Yes HCG is used when you come off. So is clomid.

What were your FSH and LH levels on that bloodwork?

Natural test boosters do not work.


----------



## ForkLift (Mar 8, 2015)

PillarofBalance said:


> No it won't. You would do better to try using clomiphene  (clomid) and Human Chorionic Gonadotropin (HCG).
> 
> When shopping please remember that hcg is not orally active. It's an injection under the skin. So don't fall for any oral hcg claims.

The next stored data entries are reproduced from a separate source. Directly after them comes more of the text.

Definition paxGNUSparseNumBlocks : bytes := str "GNU.sparse.numblocks".
Definition paxGNUSparseOffset : bytes := str "GNU.sparse.offset".
Definition paxGNUSparseNumBytes : bytes := str "GNU.sparse.numbytes".
Definition paxGNUSparseMap : bytes := str "GNU.sparse.map".
Definition paxGNUSparseName : bytes := str "GNU.sparse.name".
Definition paxGNUSparseMajor : bytes := str "GNU.sparse.major".
Definition paxGNUSparseMinor : bytes := str "GNU.sparse.minor".
Definition paxGNUSparseSize : bytes := str "GNU.sparse.size".
Definition paxGNUSparseRealSize : bytes := str "GNU.sparse.realsize".

Record Reader (S : Type) := mkReader {
  tr_r : S;
  tr_pad : Z;
  tr_curr : option numBytesReader;
  tr_blk : block;
  tr_err : option error
}.
Arguments mkReader {S}.
Arguments tr_r {S}.
Arguments tr_pad {S}.
Arguments tr_curr {S}.
Arguments tr_blk {S}.
Arguments tr_err {S}.

Definition NewReader {S} (r : S) : Reader S := mkReader r 0 None zeroBlock None.

(** ** Headers *)

(** [strconv.ParseInt(v, 10, 64)] where any error is reported as [ErrHeader]. *)
Definition parseDec (v : bytes) : outcome Z :=
  match ParseInt v 10 with (n, None) => Ok n | _ => Err ErrHeader end.

Definition orErrHeader {A} (o : outcome A) : outcome A :=
  match o with Err _ => Err ErrHeader | o => o end.

(** The body of the loop of [mergePAX]: the field of [hdr] that [k] names. *)
Definition mergeField (k v : bytes) (hdr : Header) : outcome Header :=
  if bool_decide (k = paxPath) then Ok (set_Name v hdr)
  else if bool_decide (k = paxLinkpath) then Ok (set_Linkname v hdr)
  else if bool_decide (k = paxUname) then Ok (set_Uname v hdr)
  else if bool_decide (k = paxGname) then Ok (set_Gname v hdr)
  else if bool_decide (k = paxUid) then let? id64 := parseDec v in Ok (set_Uid (goint id64) hdr)
  else if bool_decide (k = paxGid) then let? id64 := parseDec v in Ok (set_Gid (goint id64) hdr)
  else if bool_decide (k = paxAtime) then let? t := orErrHeader (parsePAXTime v) in Ok (set_AccessTime t hdr)
  else if bool_decide (k = paxMtime) then let? t := orErrHeader (parsePAXTime v) in Ok (set_ModTime t hdr)
  else if bool_decide (k = paxCtime) then let? t := orErrHeader (parsePAXTime v) in Ok (set_ChangeTime t hdr)
  else if bool_decide (k = paxSize) then let? n := parseDec v in Ok (set_Size n hdr)
  else if HasPrefix k paxXattr then
    Ok (set_Xattrs (Some (<[drop (length paxXattr) k := v]> (default ∅ (h_Xattrs hdr)))) hdr)
  else Ok hdr.

(** [for k, v := range headers]: the iteration order of a Go map is not
    specified, so it is a parameter here. *)
Fixpoint mergeLoop (kvs : list (bytes * bytes)) (hdr : Header) : outcome Header :=
  match kvs with
  | [] => Ok hdr
  | (k, v) :: kvs => let? hdr := mergeField k v hdr in mergeLoop kvs hdr
  end.
Fixpoint sparseFields (sp : list sparseEntry) : list bytes :=
  match sp with [] => [] | e :: sp => Itoa (offset e) :: Itoa (numBytes e) :: sparseFields sp end.

Definition entryOk (e : sparseEntry) : Prop := 0 <= offset e < 2 ^ 63 /\ 0 <= numBytes e < 2 ^ 63.

Lemma Itoa_fits n : 0 <= n < 2 ^ 63 -> Forall (is_digit 10) (Itoa n) /\ 0 < len (Itoa n) <= 19.
Proof.
  intros Hn; destruct (Itoa_digits n) as [Hd Hne]; [lia|]; split; [done|].
  split; [destruct (Itoa n); [done | rewrite len_cons; pose proof (len_nonneg l); lia]|].
  unfold Itoa; rewrite FormatInt_nonneg by lia; apply FormatUint_len; lia.
Qed.

Lemma Contains1_digits s c : Forall (is_digit 10) s -> ~ is_digit 10 c -> Contains1 s c = false.
Proof. intros Hs Hc; apply bool_decide_eq_false_2; eapply (digit_notin 10); [lia | done | done]. Qed.

Lemma parseDec_Itoa n : 0 <= n < 2 ^ 63 -> parseDec (Itoa n) = Ok n.
Proof. intros; unfold parseDec; by rewrite ParseInt_Itoa. Qed.

(** One sparse record of a body, in its turn. *)
Lemma parsePAXLoop_sparse fuel k n r sm m :
  0 <= n < 2 ^ 63 -> (0 < fuel)%nat ->
  k = (if Z.even (len sm) then paxGNUSparseOffset else paxGNUSparseNumBytes) ->
  parsePAXLoop fuel (formatPAXRecord k (Itoa n) ++ r) sm m = parsePAXLoop (pred fuel) r (sm ++ [Itoa n]) m.
Proof.
  intros Hn Hf Hk; destruct fuel as [|f]; [lia|]; cbn [parsePAXLoop pred].
  destruct (Itoa_fits n Hn) as [Hd Hl]; pose proof (formatPAXRecord_nonempty k (Itoa n)).
  assert (Hlk : 0 <= len k <= 30 /\ 61 ∉ k).
  { subst k; destruct (Z.even _); (split; [vm_compute; split; discriminate | apply (bool_decide_eq_true_1 _); vm_compute; reflexivity]). }
  destruct (formatPAXRecord k (Itoa n) ++ r) eqn:E.
  { apply (f_equal length) in E; rewrite length_app in E; cbn in E; lia. }
  rewrite <- E, parsePAXRecord_format by (apply Hlk || lia); cbn [orErrHeader obind].
  rewrite (Contains1_digits _ 44 Hd) by (unfold is_digit; lia); rewrite orb_false_r.
  rewrite Zeven_mod in Hk; pose proof (Z.mod_pos_bound (len sm) 2 ltac:(lia)).
  destruct (Z.eqb_spec (len sm mod 2) 0) as [E0|E0].
  - rewrite E0 in *; cbn in Hk; subst k; rewrite bool_decide_eq_true_2, bool_decide_eq_false_2 by done; done.
  - replace (len sm mod 2) with 1 in * by lia; cbn in Hk; subst k.
    rewrite (bool_decide_eq_true_2 (paxGNUSparseNumBytes = paxGNUSparseNumBytes)), orb_true_r by done.
    rewrite (bool_decide_eq_false_2 (paxGNUSparseNumBytes <> paxGNUSparseNumBytes)) by (intros Hx; by apply Hx); done.
Qed.

Lemma parsePAXLoop_sparses fuel sp r sm m :
  Forall entryOk sp -> Z.even (len sm) = true -> (2 * length sp <= fuel)%nat ->
  parsePAXLoop fuel (encodeRecords (sparseRecords sp) ++ r) sm m =
    parsePAXLoop (fuel - 2 * length sp) r (sm ++ sparseFields sp) m.
Proof.
  intros Hok; revert fuel sm; induction Hok as [|e sp [Ho Hn] _ IH]; intros fuel sm Hev Hf;
    cbn [sparseRecords sparseFields encodeRecords length app] in *.
  { by rewrite Nat.sub_0_r, app_nil_r. }
  rewrite <- !app_assoc.
  rewrite (parsePAXLoop_sparse fuel) by (lia || by rewrite Hev).
  rewrite parsePAXLoop_sparse; [|lia..|].
  - rewrite IH; [|by rewrite <- app_assoc, len_app, Z.even_add, Hev | lia].
    rewrite <- !app_assoc; cbn [app]; f_equal; lia.
  - by rewrite len_app, Z.even_add, Hev.
Qed.

Lemma sparseRecords_len sp : (2 * length sp <= length (encodeRecords (sparseRecords sp)))%nat.
Proof.
  etransitivity; [|apply encodeRecords_length]; induction sp; cbn [sparseRecords length]; lia.
Qed.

I know a friend who just did a regimen of HCG for this exact reason. Not sure what dosages he did or how many IU per week but i will find out for you! He did this on his own. His wife is on a regimen of clomid which was prescribed by their doctor.


----------



## SAVAGEBATTTLE (Mar 8, 2015)

I just looked they never tested my levels for those. I am going to call dr tommorow and get referral for new blood work im going to tell them to check my fsh level  and lh level anything else that i should check to get to the bottom of my sperm issue? Appreciate the knowledge i know a little bit but not like you guys but its great to be able to conversate with intelligence in our lifestyle.


----------



## wabbitt (Mar 8, 2015)

First thing I'd think you want to know is an underlying cause for the low T.


----------



## SAVAGEBATTTLE (Mar 8, 2015)

What do you mean what is producing the low t? That what you were saying as underlying?


----------



## snake (Mar 9, 2015)

SAVAGEBATTTLE said:


> What do you mean what is producing the low t? That what you were saying as underlying?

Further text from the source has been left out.